Il rovescio dei monumenti

Un equilibrio sempre più precario.



I monumenti hanno una data di scadenza? A osservare quanto sta accadendo negli ultimi decenni la risposta parrebbe positiva. Ma quando e emersa tutta questa violenza contro la statuaria? Cosa muove le diffuse azioni di distruzione di cui siamo spettatori?

Inserire un monumento nello spazio pubblico significa sempre, in qualche modo, rendere materiali i fatti, nominare, costruire, dare un’identità a un luogo, ma anche progettare uno spazio attraversato da molte persone, che il più delle volte si definisce tramite una voce univoca; un “io”, verrebbe da dire, che può esistere solo evidenziando un “loro”. E la conseguenza di questa univocità è l’apertura alla possibilità di un destino incerto, imprevedibile.

Il basamento delle sculture come quello dei monumenti che incontriamo nelle piazze o nei giardini, di fronte alle università o ad altri spazi istituzionali è, secondo la critica d’arte Rosalind Krauss, una «soglia»1, una mediazione tra lo spazio che il monumento occupa e il suo significato. Qualcosa che assomiglia a un limite e che definisce una difficile relazione tra un tempo bloccato e un tempo in movimento.

Il piedistallo riesce a elevare solo un fatto o un accadimento, è sempre troppo stretto per accogliere la pluralità e le posizioni che attraversano la scena urbana. Il monumento è anche la forma di una volontà di potere, un atto politico che dà spazio, voce e visibilità a un’unica storia.

Ma se intendiamo la storia come un processo in continuo divenire, quell’unico fatto può ampliarsi, modificarsi, rovesciarsi. Potremmo allora pensare il monumento, e lo spazio che lo circonda, come una macchina visiva complessa nella quale si condensano ambiti e tempi differenti.

Il monumento ha sempre a che fare con la sfera estetica e politica ma anche il tempo è un elemento centrale. Il monumento viene posato a memoria di un evento passato, il suo tempo è sempre un presente che deve parlare al futuro. Quando tutti questi fragili equilibri s’interrompono i monumenti perdono la loro autorità e la loro verticalità.
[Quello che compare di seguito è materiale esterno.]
Module ArrayContainer.
Record t (St : Type) := {
  E : ndarray float32;
  H : ndarray float32;
  inv_permittivities : ndarray float32;
  inv_permeabilities : ndarray float32 + float32;
  boundary_states : gmap string St;
  detector_states : gmap string (gmap string (ndarray float32));
  recording_state : option RecordingState.t;
  electric_conductivity : option (ndarray float32);
  magnetic_conductivity : option (ndarray float32);
}.
Arguments E {St} t.
Arguments H {St} t.
Arguments inv_permittivities {St} t.
Arguments inv_permeabilities {St} t.
Arguments boundary_states {St} t.
Arguments detector_states {St} t.
Arguments recording_state {St} t.
Arguments electric_conductivity {St} t.
Arguments magnetic_conductivity {St} t.

(** [self.aset(name, value)] for the attributes that are assigned. *)
Definition aset_E {St} (self : t St) (v : ndarray float32) : t St :=
  {| E := v; H := H self; inv_permittivities := inv_permittivities self;
     inv_permeabilities := inv_permeabilities self;
     boundary_states := boundary_states self;
     detector_states := detector_states self;
     recording_state := recording_state self;
     electric_conductivity := electric_conductivity self;
     magnetic_conductivity := magnetic_conductivity self |}.

Definition aset_H {St} (self : t St) (v : ndarray float32) : t St :=
  {| E := E self; H := v; inv_permittivities := inv_permittivities self;
     inv_permeabilities := inv_permeabilities self;
     boundary_states := boundary_states self;
     detector_states := detector_states self;
     recording_state := recording_state self;
     electric_conductivity := electric_conductivity self;
     magnetic_conductivity := magnetic_conductivity self |}.

Definition aset_boundary_states {St} (self : t St) (v : gmap string St) : t St :=
  {| E := E self; H := H self; inv_permittivities := inv_permittivities self;
     inv_permeabilities := inv_permeabilities self;
     boundary_states := v;
     detector_states := detector_states self;
     recording_state := recording_state self;
     electric_conductivity := electric_conductivity self;
     magnetic_conductivity := magnetic_conductivity self |}.
Lemma add_loop_inv fuel i c i' c' :
  chain_inv c → add_loop fuel i c = Ok (i', c') → chain_inv c'.
Proof.
  revert i c. induction fuel as [|fuel IH]; intros i c Hinv; simpl.
  - by intros [= _ <-].
  - destruct (extract i) as [[b|] i1].
    + destruct (add b c) as [c1| |] eqn:Hadd; simpl; [|done..].
      apply IH. by eapply add_inv.
    + by intros [= _ <-].
Qed.

Lemma add_prefix_len t c c' : add t c = Ok c' → prefix_len c' = prefix_len c.
Proof.
  unfold add. case_decide.
  - destruct (pop_front (current_prefix c)); simpl; [|done..].
    by intros [= <-].
  - by intros [= <-].
Qed.

Lemma add_loop_is_Ok fuel i c : 0 < prefix_len c → is_Ok (add_loop fuel i c).
Proof.
  revert i c. induction fuel as [|fuel IH]; intros i c Hpos; simpl.
  - by eexists.
  - destruct (extract i) as [[b|] i1]; [|by eexists].
    destruct (add_is_Ok b c Hpos) as [c1 Hadd]. rewrite Hadd. simpl.
    apply IH. by rewrite (add_prefix_len _ _ _ Hadd).
Qed.

Lemma add_stream_is_Ok i r c : 0 < prefix_len c → is_Ok (add_stream i r c).
Proof. intros Hpos. unfold add_stream. apply add_loop_is_Ok. by destruct r. Qed.

Lemma add_stream_inv i r c i' c' :
  chain_inv c → add_stream i r c = Ok (i', c') → chain_inv c'.
Proof.
  intros Hinv. unfold add_stream. apply add_loop_inv.
  destruct r; [|done].
  destruct Hinv as (Hk & Hc & Hs). split_and!; [exact Hk| |exact Hs].
  unfold cursor_bounded. simpl. lia.
Qed.

(** ** The iteration order *)

Lemma entries_Permutation c : entries c ≡ₚ map_to_list (mapping c).
Proof. apply merge_sort_Permutation. Qed.

Lemma elem_of_entries c k v : (k, v) ∈ entries c ↔ mapping c !! k = Some v.
Proof. by rewrite entries_Permutation, elem_of_map_to_list. Qed.

Lemma length_entries c : length (entries c) = size (mapping c).
Proof. by rewrite entries_Permutation, length_map_to_list. Qed.

Lemma NoDup_fst_entries c : NoDup (entries c).*1.
Proof. rewrite entries_Permutation. apply NoDup_fst_map_to_list. Qed.

Lemma randomPrefix_loop_cases it j i pref :
  randomPrefix_loop it j i pref = pref ∨
  ∃ e, e ∈ it ∧ randomPrefix_loop it j i pref = e.1.
Proof.
  revert j pref. induction it as [|e it IH]; intros j pref; simpl; [by left|].
  case_decide; [|by left].
  destruct (IH (S j) e.1) as [->|(e' & Hin & ->)]; right.
  - exists e. split; [left|done].
  - exists e'. split; [by right|done].
Qed.

Lemma randomPrefix_valid c w pref w' :
  randomPrefix c w = Ok (pref, w') → isValidPrefix pref c = true.
Proof.
  unfold randomPrefix. destruct (random (seed_if_needed w)) as [r w2].
  unfold modulo. destruct (size (mapping c)) as [|n] eqn:Hsize; [done|].
  simpl. intros [= <- _].
  destruct (entries c) as [|[k v] it] eqn:Hent.
  { apply (f_equal length) in Hent. rewrite length_entries in Hent.
    simpl in Hent. lia. }
  simpl. generalize (n - (Nat.divmod r n 0 n).2). intros i.
  apply isValidPrefix_true.
  destruct (randomPrefix_loop_cases it 1 i k) as [->|([k' v'] & Hin & ->)].
  - exists v. apply elem_of_entries. rewrite Hent. left.
  - exists v'. apply elem_of_entries. rewrite Hent. by right.
Qed.

Lemma randomPrefix_empty c w : mapping c = ∅ → randomPrefix c w = Undefined.
Proof.
  intros Hm. unfold randomPrefix.
  destruct (random (seed_if_needed w)) as [r w2].
  by rewrite Hm, map_size_empty.
Qed.

Lemma randomPrefix_is_Ok c w : mapping c ≠ ∅ → is_Ok (randomPrefix c w).
Proof.
  intros Hm. unfold randomPrefix.
  destruct (random (seed_if_needed w)) as [r w2].
  destruct (size (mapping c)) as [|n] eqn:Hsize.
  { by apply map_size_empty_inv in Hsize. }
  simpl. by eexists.
Qed.

(** ** Generation *)

Lemma words_written_app s1 s2 :
  words_written (s1 ++ s2) = words_written s1 + words_written s2.
Proof.
  induction s1 as [|[] s1 IH]; simpl; rewrite ?IH; done.
Qed.

Lemma generate_head_words todo i cp s s1 :
  generate_head todo i cp s = Ok s1 →
  words_written s1 = words_written s + todo.
Proof.
  revert i s. induction todo as [|todo IH]; intros i s; simpl.
  - intros [= <-]. lia.
  - destruct (at_ cp i) as [x| |]; simpl; [|done..].
    intros Hrun%IH. rewrite Hrun, words_written_app. simpl. lia.
Qed.

Lemma generate_head_is_Ok todo i cp s :
  i + todo ≤ length cp → is_Ok (generate_head todo i cp s).
Proof.
  revert i s. induction todo as [|todo IH]; intros i s Hlen; simpl.
  - by eexists.
  - unfold at_. destruct (lookup_lt_is_Some_2 cp i) as [x ->]; [lia|].
    simpl. apply IH. lia.
Qed.

Lemma subscript_valid c :
  isValidPrefix (current_prefix c) c = true →
  ∃ v, mapping c !! current_prefix c = Some v ∧
       subscript (mapping c) (current_prefix c) = (v, mapping c).
Proof.
  intros [v Hv]%isValidPrefix_true. exists v. split; [done|].
  unfold subscript. by rewrite Hv.
Qed.

(** A walk leaves the map alone, ends on a key, and writes no more words
    than it has rounds. *)
Lemma generate_walk_spec todo s c w s' c' w' :
  isValidPrefix (current_prefix c) c = true →
  generate_walk todo s c w = Ok (s', c', w') →
  mapping c' = mapping c ∧ prefix_len c' = prefix_len c ∧
  isValidPrefix (current_prefix c') c = true ∧
  words_written s' ≤ words_written s + todo.
Proof.
  revert s c w. induction todo as [|todo IH]; intros s c w Hvalid; simpl.
  - intros [= <- <- <-]. split_and!; try done. lia.
  - destruct (subscript_valid c Hvalid) as (v & Hv & ->).
    destruct (modulo _ (length v)) as [k| |]; simpl; [|done..].
    destruct (v !! k) as [wd|]; [|done].
    destruct (pop_front (current_prefix c)) as [pref| |]; simpl; [|done..].
    destruct (isValidPrefix (push_back pref wd) _) eqn:Hnext.
    + intros Hrun. apply IH in Hrun; [|exact Hnext].
      simpl in Hrun. destruct Hrun as (? & ? & ? & Hw).
      split_and!; try done.
      rewrite words_written_app in Hw. simpl in Hw. lia.
    + intros [= <- <- <-]. simpl. split_and!; try done.
      rewrite words_written_app. simpl. lia.
Qed.

Lemma generate_walk_is_Ok todo s c w :
  chain_inv c → 0 < prefix_len c →
  isValidPrefix (current_prefix c) c = true →
  is_Ok (generate_walk todo s c w).
Proof.
  revert s c w. induction todo as [|todo IH]; intros s c w Hinv Hpos Hvalid;
    simpl; [by eexists|].
  destruct (subscript_valid c Hvalid) as (v & Hv & ->).
  generalize (pending w 0). intros r.
  pose proof (valid_prefix_length _ _ Hinv Hvalid) as Hlen.
  destruct Hinv as (Hk & Hc & Hs).
  pose proof (Hs _ _ Hv) as Hne. simpl in Hne.
  unfold modulo. destruct (length v) as [|n] eqn:Hn.
  { by destruct v. }
  simpl.
  destruct (lookup_lt_is_Some_2 v (r `mod` S n)) as [wd Hwd].
  { rewrite Hn. apply Nat.mod_upper_bound. lia. }
  simpl in Hwd. rewrite Hwd.
  destruct (current_prefix c) as [|x cp] eqn:Hcp; [simpl in Hlen; lia|].
  simpl.
  destruct (isValidPrefix (push_back cp wd) _) eqn:Hnext; [|by eexists].
  apply IH; [|done|done].
  split_and!; [exact Hk| |exact Hs].
  unfold cursor_bounded. simpl.
  apply isValidPrefix_true in Hnext as [v' Hv'].
  by rewrite (Hk _ _ Hv').
Qed.

(** The chain a successful [generate] leaves behind. *)
Lemma generate_spec s nwords pref c w s' c' w' :
  generate s nwords pref c w = Ok (s', c', w') →
  mapping c' = mapping c ∧ prefix_len c' = prefix_len c ∧
  isValidPrefix (current_prefix c') c = true ∧
  words_written s' ≤ words_written s + prefix_len c `max` nwords.
Proof.
  unfold generate.
  destruct (if isValidPrefix pref c then Ok (pref, w) else randomPrefix c w)
    as [[cp w1]| |] eqn:Hstart; simpl; [|done..].
  assert (isValidPrefix cp c = true) as Hcp.
  { destruct (isValidPrefix pref c) eqn:Hp.
    - by injection Hstart as <- <-.
    - by eapply randomPrefix_valid. }
  destruct (generate_head (prefix_len c) 0 cp s) as [s1| |] eqn:Hhead;
    simpl; [|done..].
  destruct (generate_walk _ s1 _ _) as [[[s2 c2] w3]| |] eqn:Hwalk;
    simpl; [|done..].
  intros [= <- <- <-].
  apply generate_walk_spec in Hwalk; [|exact Hcp].
  simpl in Hwalk. destruct Hwalk as (? & ? & ? & Hw).
  apply generate_head_words in Hhead.
  split_and!; try done.
  rewrite words_written_app. simpl. lia.
Qed.

Lemma generate_inv s nwords pref c w s' c' w' :
  chain_inv c → generate s nwords pref c w = Ok (s', c', w') → chain_inv c'.
Proof.
  intros (Hk & Hc & Hs) (Hm & Hl & Hv & _)%generate_spec.
  unfold chain_inv, keys_have_length, cursor_bounded, successors_nonempty.
  rewrite Hm, Hl. split_and!; [exact Hk| |exact Hs].
  apply isValidPrefix_true in Hv as [v Hv]. by rewrite (Hk _ _ Hv).
Qed.

Lemma generate_is_Ok s nwords pref c w :
  chain_inv c → 0 < prefix_len c → mapping c ≠ ∅ →
  is_Ok (generate s nwords pref c w).
Proof.
  intros Hinv Hpos Hne. unfold generate.
  assert (∃ cp w1,
    (if isValidPrefix pref c then Ok (pref, w) else randomPrefix c w)
      = Ok (cp, w1) ∧ isValidPrefix cp c = true) as (cp & w1 & -> & Hcp).
  { destruct (isValidPrefix pref c) eqn:Hp; [by eauto|].
    destruct (randomPrefix_is_Ok c w Hne) as [[cp w1] Hr].
    exists cp, w1. split; [done|]. by eapply randomPrefix_valid. }
  simpl.
  destruct (generate_head_is_Ok (prefix_len c) 0 cp s) as [s1 ->].
  { rewrite (valid_prefix_length _ _ Hinv Hcp). lia. }
  simpl.
  destruct (generate_walk_is_Ok (nwords - prefix_len c) s1
    {| mapping := mapping c; current_prefix := cp;
       prefix_len := prefix_len c |} (seed_if_needed w1))
    as [[[s2 c2] w3] ->]; [|done|done|by eexists].
  destruct Hinv as (Hk & Hc & Hs). split_and!; [exact Hk| |exact Hs].
  unfold cursor_bounded. simpl.
  apply isValidPrefix_true in Hcp as [v Hv]. by rewrite (Hk _ _ Hv).
Qed.

Lemma generate_random_is_Ok s nwords c w :
  chain_inv c → 0 < prefix_len c → mapping c ≠ ∅ →
  is_Ok (generate_random s nwords c w).
Proof.
  intros Hinv Hpos Hne. unfold generate_random.
  destruct (randomPrefix_is_Ok c w Hne) as [[start w1] ->]. simpl.
  by apply generate_is_Ok.
Qed.

Lemma generate_random_inv s nwords c w s' c' w' :
  chain_inv c → generate_random s nwords c w = Ok (s', c', w') → chain_inv c'.
Proof.
  intros Hinv. unfold generate_random.
  destruct (randomPrefix c w) as [[start w1]| |]; simpl; [|done..].
  by apply generate_inv.
Qed.
End invariant.

(** * The iteration order of the map *)

Section order.
Implicit Types (x y z : string) (a b d : prefix).

Lemma compare_refl x : String.compare x x = Eq.
Proof.
  pose proof (String.compare_antisym x x) as H.
  by destruct (String.compare x x).
Qed.

Lemma ltb_irrefl x : String.ltb x x = false.
Proof. unfold String.ltb. by rewrite compare_refl. Qed.

Lemma ltb_asym x y : String.ltb x y = true → String.ltb y x = false.
Proof.
  unfold String.ltb. rewrite (String.compare_antisym x y).
  by destruct (String.compare y x).
Qed.

Lemma ltb_trichotomy x y :
  String.ltb x y = false → String.ltb y x = false → x = y.
Proof.
  unfold String.ltb. rewrite (String.compare_antisym x y).
  destruct (String.compare y x) eqn:Hc; try done.
  intros _ _. symmetry. by apply String.compare_eq_iff.
Qed.

Lemma ltb_leb x y : String.ltb x y = true ↔ String.le x y ∧ x ≠ y.
Proof.
  unfold String.le, String.leb, String.ltb.
  destruct (String.compare x y) eqn:Hc; simpl.
  - apply String.compare_eq_iff in Hc as ->. split; [done|]. by intros [_ []].
  - split; [|done]. intros _. split; [done|].
    intros ->. by rewrite compare_refl in Hc.
  - split; [done|]. by intros [[] _].
Qed.
(* ===== verification/Paths.v ===== *)
(** * Paths ([std::path] on Unix) and configuration text

    A path is its string; its components decide equality and prefixes.  Maps and
    sets with string keys are walked in the order of their keys. *)

From stdpp Require Import gmap strings.
From S2P Require Export Text.

Local Open Scope nat_scope.

(** A [BTreeMap<String, _>] in the order of its keys. *)
Definition in_key_order {A} (m : gmap string A) : list (string * A) :=
  sort_by (λ p q, String.leb p.1 q.1) (map_to_list m).
Definition values_in_order {A} (m : gmap string A) : list A := (in_key_order m).*2.
Definition names_in_order (s : gset string) : list string := sort_by String.leb (elements s).

Lemma in_key_order_elem {A} (m : gmap string A) k v : (k, v) ∈ in_key_order m ↔ m !! k = Some v.
Proof. unfold in_key_order. rewrite sort_by_perm. apply elem_of_map_to_list. Qed.

(** [str::split] at a character. *)
Fixpoint split_at (c : ascii) (word s : string) : list string :=
  match s with
  | EmptyString => [word]
  | String a s => if Ascii.eqb a c then word :: split_at c "" s else split_at c (word +:+ String a "") s
  end.
Definition split (c : ascii) (s : string) : list string := split_at c "" s.

Fixpoint split_once (c : ascii) (s : string) : option (string * string) :=
  match s with
  | EmptyString => None
  | String a s =>
    if Ascii.eqb a c then Some ("", s)
    else match split_once c s with Some (l, r) => Some (String a l, r) | None => None end
  end.

(** The parts around the last occurrence of a character ([str::rfind]). *)
Fixpoint split_last (c : ascii) (s : string) : option (string * string) :=
  match s with
  | EmptyString => None
  | String a s =>
    match split_last c s with
    | Some (l, r) => Some (String a l, r)
    | None => if Ascii.eqb a c then Some ("", s) else None
    end
  end.

(** [str::contains] and [str::replace] of a character. *)
Definition contains_char (c : ascii) (s : string) : bool :=
  existsb (Ascii.eqb c) (String.list_ascii_of_string s).
Definition replace_char (c d : ascii) (s : string) : string :=
  String.string_of_list_ascii ((λ a, if Ascii.eqb a c then d else a) <$> String.list_ascii_of_string s).

Definition slash : ascii := "047"%char.
Definition dot : ascii := "046"%char.

(** ** Components *)

Inductive Component := RootDir | CurDir | ParentDir | Normal (name : string).
#[export] Instance Component_eq_dec : EqDecision Component.
Proof. solve_decision. Defined.

Definition has_root (path : string) : bool :=
  match path with String a _ => Ascii.eqb a slash | EmptyString => false end.
Definition is_absolute (path : string) : bool := has_root path.

(** An empty part or [.] is no component. *)
Definition component (part : string) : option Component :=
  if bool_decide (part = "") || bool_decide (part = ".") then None
  else if bool_decide (part = "..") then Some ParentDir else Some (Normal part).

(** [Path::components]: a leading [.] of a relative path stays. *)
Definition components (path : string) : list Component :=
  let parts := split slash path in
  if has_root path then RootDir :: omap component parts
  else match parts with
       | part :: rest => if bool_decide (part = ".") then CurDir :: omap component rest
                         else omap component parts
       | [] => []
       end.

(** [Path::starts_with]. *)
Definition path_starts_with (path root : string) : bool :=
  bool_decide (components root `prefix_of` components path).

Definition is_alphanumeric (a : ascii) : bool :=
  byte_in 48 57 a || byte_in 65 90 a || byte_in 97 122 a.

(** The test on a sysctl key, of the configuration and of the driver. *)
Definition sysctl_key_valid (key : string) : bool :=
  negb (bool_decide (key = "") || contains_char slash key
        || existsb (λ part, bool_decide (part = "")
             || negb (forallb (λ a, is_alphanumeric a || Ascii.eqb a "095"%char || Ascii.eqb a "045"%char)
                        (String.list_ascii_of_string part)))
             (split dot key)).

Example components_of_a_path :
  components "/sys//fs/./cgroup/../x" = [RootDir; Normal "sys"; Normal "fs"; Normal "cgroup"; ParentDir; Normal "x"]
  ∧ components "./a" = [CurDir; Normal "a"] ∧ components "" = []
  ∧ path_starts_with "/proc/sysx" "/proc/sys" = false ∧ path_starts_with "/proc/sys/a" "/proc/sys" = true.
Proof. by vm_compute. Qed.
Per capirci meglio proviamo con un esempio noto. È un uomo adagiato e addormentato sul grembo di un monumento quello che Charlie Chaplin ci presenta nei primi minuti di Luci della città. Due anni dopo il crollo economico del 1929, in un Paese ancora immerso in una crisi profonda, i primi tre minuti di uno dei capolavori del cinema sono dedicati proprio all’inaugurazione di un monumento in un’ideale città americana d’inizio anni Trenta.

Prima di un irriverente gioco di equilibri nel quale l’attore è sospeso tra le statue che rappresentano rispettivamente la Giustizia, la Pace e la Prosperità, quello che colpisce delle prime inquadrature è la descrizione precisa di tutti gli elementi e le figure che compongono lo spazio del monumento quando viene posizionato nella sfera pubblica. Di fronte al marmo ancora coperto e che rimanda a una forma astratta si estende una piazza. In primo piano, compaiono ben riconoscibili tutti i soggetti che definiscono il monumento. Sul palco, all’altezza del basamento, sono presenti il sindaco, la committente, l’artista e sotto, in buon ordine, la banda e la polizia. Sul fondo compare, ripresa di spalle come una massa indistinta, la folla di persone che assiste alla cerimonia di inaugurazione.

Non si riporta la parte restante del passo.